Tenafly movie theater in the 1920s

In early November, the Tenafly mayor, Peter Rustin, and the town council held a meeting to discuss the possibility of deeming the Tenafly theater a historical landmark. The Tenafly Historic Commission had recommended that the property become landmarked in March 2018, in order to protect the building from any exterior changes made by the company. The debate on the building reached a standstill at the early November meeting. The theater sent an attorney and historian to argue that the building was not historic. After no consensus was made, the company threatened to shut down the theater if the town decided to designate the site as a historical landmark. The mayor and council decided to postpone the decision and reconvene on November 19th, 2018. Between the time of the meetings, the theater closed its doors and covered up its windows.
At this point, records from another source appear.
(* ===== verification/DashboardSums.v ===== *)
(** * The dashboard: nothing is lost

    Totals, trends and charts of [Dashboard.updateChartData] are exact sums of
    the rows, for rows whose quota and counts are non-negative integers with
    totals below [2^53]; and where the bars are not. *)
From Stdlib Require Import Ascii SpecFloat.
From S2P Require Import Prelude JsString JsNumber JsValue Dates Render ExactIntegers Dashboard.
Local Open Scope Z_scope.

(** ** Maps *)

Section maps.
Context {A : Type}.
Implicit Types m : list (string * A).

Lemma has_get m k : has m k = bool_decide (is_Some (obj_get m k)).
Proof. unfold has. apply bool_decide_ext. by rewrite obj_get_is_Some. Qed.

Lemma get_map_set m k v k' : obj_get (map_set k v m) k' = if decide (k' = k) then Some v else obj_get m k'.
Proof.
  unfold map_set. rewrite has_get. case_bool_decide as H.
  - rewrite obj_get_replace; [done|]. by destruct H as [? ->].
  - rewrite obj_get_app. apply eq_None_not_Some in H. case_decide; subst.
    + rewrite H. cbn. by rewrite decide_True.
    + destruct (obj_get m k'); [done|]. cbn. by rewrite decide_False.
Qed.

Lemma keys_map_set m k v : (map_set k v m).*1 = if decide (k ∈ m.*1) then m.*1 else m.*1 ++ [k].
Proof.
  unfold map_set, has. case_bool_decide; [rewrite decide_True by done; apply obj_keys_replace|].
  by rewrite decide_False, fmap_app by done.
Qed.

Lemma keys_add_once m k v : (map_set k v m).*1 = add_once k m.*1.
Proof. apply keys_map_set. Qed.

Lemma add_once_idemp k l : add_once k (add_once k l) = add_once k l.
Proof. unfold add_once at 1. rewrite decide_True; [done|]. unfold add_once. case_decide; set_solver. Qed.
End maps.

Lemma get_initialize m k k' :
  obj_get (initializeMap k m) k' = if decide (k' = k) then Some (default zero (obj_get m k)) else obj_get m k'.
Proof.
  unfold initializeMap. rewrite has_get. case_bool_decide as H.
  - case_decide; [subst; by destruct H as [? ->]|done].
  - apply eq_None_not_Some in H. rewrite get_map_set. case_decide; [subst; by rewrite H|done].
Qed.

Lemma get_update m k v k' :
  obj_get (updateMapValue m k v) k'
  = if decide (k' = k) then Some (num_add (default zero (obj_get m k)) v) else obj_get m k'.
Proof.
  unfold updateMapValue. rewrite get_map_set, !get_initialize. cbn. repeat case_decide; simplify_eq; done.
Qed.

Lemma keys_initialize m k : (initializeMap k m).*1 = add_once k m.*1.
Proof.
  unfold initializeMap, has, add_once. case_bool_decide as H; [by rewrite decide_True|].
  by rewrite keys_map_set, !decide_False.
Qed.

Lemma keys_update m k v : (updateMapValue m k v).*1 = add_once k m.*1.
Proof. unfold updateMapValue. by rewrite keys_add_once, keys_initialize, add_once_idemp. Qed.

Lemma uniq_snoc (k : list string) y : uniq (k ++ [y]) = if decide (y ∈ k) then uniq k else uniq k ++ [y].
Proof.
  induction k as [|z k IH]; [done|].
  change (uniq ((z :: k) ++ [y])) with (z :: filter (λ x, x ≠ z) (uniq (k ++ [y]))). rewrite IH.
  change (uniq (z :: k)) with (z :: filter (λ x, x ≠ z) (uniq k)).
  destruct (decide (y ∈ k)) as [Hy|Hy]; [by rewrite decide_True by set_solver|].
  rewrite filter_app, filter_cons. destruct (decide (y = z)) as [->|Hz].
  - rewrite decide_False by naive_solver. rewrite decide_True by set_solver. by rewrite app_nil_r.
  - rewrite decide_True by done. rewrite decide_False by set_solver. done.
Qed.

(** Adding names one by one. *)
Lemma foldl_add_once {A} (f : A → string) l l0 :
  foldl (λ acc x, add_once (f x) acc) l0 l = l0 ++ filter (λ y, y ∉ l0) (uniq (f <$> l)).
Proof.
  revert l0. induction l as [|x l IH] using rev_ind; intros l0; [by rewrite app_nil_r|].
  rewrite foldl_snoc, IH. unfold add_once. rewrite fmap_app.
  cbn [fmap list_fmap]. rewrite uniq_snoc. case_decide as H1; rewrite elem_of_app, list_elem_of_filter, elem_of_uniq in H1.
  - case_decide as H2; [done|]. rewrite filter_app, filter_cons_False; [by rewrite app_nil_r|]. naive_solver.
  - assert ((f x ∉ l0) ∧ (f x ∉ (f <$> l))) as [Hx1 Hx2].
    { split; [naive_solver|]. intros Hx. destruct (decide (f x ∈ l0)); naive_solver. }
    rewrite decide_False, filter_app, filter_cons_True by done. by rewrite app_assoc.
Qed.

Lemma foldl_add_once_nil {A} (f : A → string) l : foldl (λ acc x, add_once (f x) acc) [] l = uniq (f <$> l).
Proof. rewrite foldl_add_once. cbn. apply filter_all. intros x _. apply not_elem_of_nil. Qed.

(** ** Sums by key *)

Section sums.
Context {A : Type} (key : A → string) (w : A → num).

(** A whole number. *)
Definition whole (x : A) : Prop := w x = num_of_Z (num_to_Z (w x)) ∧ 0 ≤ num_to_Z (w x).

Definition total (l : list A) : Z := sum_Z ((λ x, num_to_Z (w x)) <$> l).
Definition at_key (k : string) (l : list A) : list A := filter (λ x, key x = k) l.

Lemma total_nonneg l : Forall whole l → 0 ≤ total l.
Proof. intros H. apply sum_Z_nonneg. rewrite Forall_fmap. eapply Forall_impl; [exact H|]. by intros x []. Qed.

Lemma total_app l1 l2 : total (l1 ++ l2) = total l1 + total l2.
Proof. unfold total. by rewrite fmap_app, sum_Z_app. Qed.

Lemma total_filter_le (P : A → Prop) `{∀ x, Decision (P x)} l : Forall whole l → total (filter P l) ≤ total l.
Proof.
  induction 1 as [|x l [_ Hx] Hl IH]; [done|]. rewrite filter_cons. change (total (x :: l)) with (num_to_Z (w x) + total l).
  case_decide; [|lia]. change (total (x :: filter P l)) with (num_to_Z (w x) + total (filter P l)). lia.
Qed.

Lemma at_key_snoc k l x : at_key k (l ++ [x]) = at_key k l ++ (if decide (key x = k) then [x] else []).
Proof. unfold at_key. rewrite filter_app, filter_cons. by case_decide. Qed.

(** The running total. *)
Lemma running_total l : Forall whole l → total l < 2 ^ 53 →
  foldl (λ acc x, num_add acc (w x)) zero l = num_of_Z (total l).
Proof.
  intros Hl Hs. change (total l) with (0 + total l). unfold total. rewrite <-(sum_exact _ 0); [|done| |done].
  - clear Hs. unfold zero. generalize (num_of_Z 0). induction Hl as [|x l [Hx _] _ IH]; intros acc; [done|].
    cbn. rewrite <-Hx. apply IH.
  - rewrite Forall_fmap. eapply Forall_impl; [exact Hl|]. by intros x [].
Qed.

(** A map of sums. *)
Lemma sums_by_key (f : list (string * num) → A → list (string * num)) l k :
  (∀ m x k', obj_get (f m x) k'
     = if decide (k' = key x) then Some (num_add (default zero (obj_get m (key x))) (w x)) else obj_get m k') →
  Forall whole l → total l < 2 ^ 53 →
  obj_get (foldl f [] l) k = if decide (k ∈ key <$> l) then Some (num_of_Z (total (at_key k l))) else None.
Proof.
  intros Hf. revert k. induction l as [|x l IH] using rev_ind; intros k Hl Hs; [done|].
  apply Forall_app in Hl as [Hl [Hx _]%Forall_cons]. rewrite total_app in Hs.
  assert (total [x] = num_to_Z (w x)) as Ex by (unfold total; cbn; lia). destruct Hx as [Hx Hx0].
  rewrite foldl_snoc, Hf, fmap_app, at_key_snoc. rewrite !IH by (done || lia).
  destruct (decide (k = key x)) as [->|Hk].
  - assert (key x ∈ (key <$> l) ++ (key <$> [x])) as Hmem by (apply elem_of_app; right; by left).
    rewrite (decide_True (P := key x ∈ _ ++ _)), (decide_True (P := key x = key x)) by done.
    rewrite total_app, Ex. f_equal. rewrite Hx at 1.
    pose proof (total_filter_le (λ y, key y = key x) l Hl) as Hle. fold (at_key (key x) l) in Hle.
    pose proof (total_nonneg l Hl).
    assert (0 ≤ total (at_key (key x) l)) by (apply total_nonneg, Forall_forall; intros y [_ Hy]%list_elem_of_filter; rewrite Forall_forall in Hl; by apply Hl).
    case_decide as Hin; cbn [default].
    + apply num_add_exact; lia.
    + assert (at_key (key x) l = []) as ->.
      { apply elem_of_nil_inv. intros y [Hy Hyl]%list_elem_of_filter. destruct Hin. rewrite <-Hy.
        by apply list_elem_of_fmap_2. }
      change (total []) with 0 in *. rewrite <-(num_add_exact 0 (num_to_Z (w x))) by lia. done.
  - rewrite (decide_False (P := key x = k)), app_nil_r by done.
    rewrite (decide_ext (k ∈ (key <$> l) ++ (key <$> [x])) (k ∈ key <$> l)); [done|].
    rewrite elem_of_app. cbn. rewrite list_elem_of_singleton. naive_solver.
Qed.

(** Summing over the keys. *)
Lemma sum_one k0 (z : Z) (g : string → Z) ks : NoDup ks → k0 ∈ ks →
  sum_Z ((λ k, (if decide (k0 = k) then z else 0) + g k) <$> ks) = z + sum_Z (g <$> ks).
Proof.
  assert (∀ ks, k0 ∉ ks → sum_Z ((λ k, (if decide (k0 = k) then z else 0) + g k) <$> ks) = sum_Z (g <$> ks)) as Hout.
  { intros l. induction l as [|k l IH]; [done|]. intros [H1 H2]%not_elem_of_cons. unfold sum_Z in *. cbn.
    rewrite IH by done. rewrite decide_False by done. lia. }
  induction 1 as [|k l Hk Hl IH]; [by intros []%not_elem_of_nil|]. intros [->|Hin]%elem_of_cons.
  - unfold sum_Z in *. cbn. rewrite decide_True by done. specialize (Hout l Hk). lia.
  - unfold sum_Z in *. cbn. rewrite decide_False by congruence. specialize (IH Hin). lia.
Qed.

Lemma total_by_keys l ks : NoDup ks → (∀ x, x ∈ l → key x ∈ ks) →
  sum_Z ((λ k, total (at_key k l)) <$> ks) = total l.
Proof.
  intros Hks. induction l as [|x l IH]; intros Hin.
  - clear. induction ks as [|k ks IH]; [done|]. change (0 + sum_Z ((λ k, total (at_key k [])) <$> ks) = 0). by rewrite IH.
  - change (total (x :: l)) with (num_to_Z (w x) + total l). rewrite <-IH by set_solver.
    rewrite <-(sum_one (key x) (num_to_Z (w x)) (λ k, total (at_key k l)) ks Hks) by set_solver.
    f_equal. apply list_fmap_ext. intros _ k _. unfold at_key. rewrite filter_cons.
    case_decide; [done|lia].
Qed.
End sums.

(** ** Whole numbers *)

Lemma num_to_Z_of_Z z : 0 ≤ z < 2 ^ 53 → num_to_Z (num_of_Z z) = z.
Proof.
  intros Hz. destruct (decide (z = 0)) as [->|Hz0]; [done|].
  destruct (mant_bounds z) as [Hm Hl]; [lia|]. rewrite num_of_Z_pos by lia. unfold num_to_Z.
  rewrite Z2Pos.id by lia. unfold mant. destruct (Z.leb_spec 0 (Z.log2 z - 52)).
  - replace (52 - Z.log2 z) with 0 by lia. replace (Z.log2 z - 52) with 0 by lia. lia.
  - replace (- (Z.log2 z - 52)) with (52 - Z.log2 z) by lia. apply Z.div_mul. apply Z.pow_nonzero; lia.
Qed.

Lemma num_of_Z_number z : 0 ≤ z < 2 ^ 53 → is_nan (num_of_Z z) = false.
Proof.
  intros Hz. destruct (decide (z = 0)) as [->|Hz0]; [done|]. by rewrite num_of_Z_pos by lia.
Qed.

Lemma or_zero_whole z : 0 ≤ z < 2 ^ 53 → or_zero (num_of_Z z) = num_of_Z z.
Proof. intros Hz. unfold or_zero. by rewrite num_of_Z_number. Qed.

(** ** Labels *)

Lemma append_inj (t t' m m' : string) : String.length t = String.length t' →
  t +:+ m = t' +:+ m' → t = t' ∧ m = m'.
Proof.
  revert t'. induction t as [|a t IH]; intros [|a' t'] Hl E; try done.
  change (String a (t +:+ m) = String a' (t' +:+ m')) in E. injection E as -> E.
  injection Hl as Hl. destruct (IH t' Hl E) as [-> ->]. done.
Qed.

Lemma cell_key_inj t t' m m' : String.length t = String.length t' →
  cell_key t m = cell_key t' m' → t = t' ∧ m = m'.
Proof. intros Hl [-> E]%append_inj; [|done]. split; [done|]. by injection E. Qed.

Section charts.
Context (toLocal : Z → Z) (locale_le : relation string) `{!RelDecision locale_le} (storage : gmap string string).
Context (data : list item) (time : string).

Let sy : bool := crosses_year toLocal data.
Let label : item → string := time_key toLocal time sy.
Let ckey (i : item) : string := cell_key (label i) (model_name i).

Lemma get_init_update m k v k' :
  obj_get (updateMapValue (initializeMap k m) k v) k'
  = if decide (k' = k) then Some (num_add (default zero (obj_get m k)) v) else obj_get m k'.
Proof. rewrite get_update, !get_initialize. cbn. repeat case_decide; simplify_eq; done. Qed.

Definition time_sums (w : item → num) (m : list (string * num)) (i : item) : list (string * num) :=
  updateMapValue (initializeMap (label i) m) (label i) (w i).

Lemma raw_components l :
  foldl (raw_step toLocal time sy) no_raw l
  = Raw (foldl (λ acc i, num_add acc (quota i)) zero l) (foldl (λ acc i, num_add acc (count i)) zero l)
      (foldl (λ acc i, num_add acc (token_used i)) zero l)
      (foldl (λ acc i, add_once (model_name i) acc) [] l) (foldl (λ acc i, add_once (label i) acc) [] l)
      (foldl (time_sums quota) [] l) (foldl (time_sums token_used) [] l) (foldl (time_sums count) [] l).
Proof. induction l as [|i l IH] using rev_ind; [done|]. by rewrite !foldl_snoc, IH. Qed.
The immediate closing of the theater sent a shockwave of concern through citizens and local business owners. The theater is an attraction that creates revenue for other businesses in the downtown Tenafly area. “Within the few weeks that the theater has been closed, the downtown has been decimated,” said Mayor Rustin. “A lot of businesses depend on the theater to attract customers.” Many business owners believed that the absence of the theater would negatively impact all local business. Christine Evron, president of the Tenafly Chamber of Commerce, stated that making the theater a historical site would improve business. “Keeping and restoring a charming historic look has been identified as one of the best ways for small downtowns to remain vibrant and avoid becoming nothing more than service stores, professional offices, and restaurants,” said Evron in an article published in The Suburbanite.

Tenafly downtown area

Though opinions on deeming the building historic are divided, designating the building such would cause issues for the company. Bow Tie Cinemas not only owns the theater but the entire building. If the property were deemed historic, the theater would be closed indefinitely, and renting the space would be prohibitive. The company fiercely opposed the plan for the theater to be turned into a historical landmark and stated that it would reopen immediately if the building were not deemed historic. “We do not want our building to be hampered in any shape or form,” said Joe Masher, the COO of Bow Tie Cinema. Masher declined further questions until after the board met.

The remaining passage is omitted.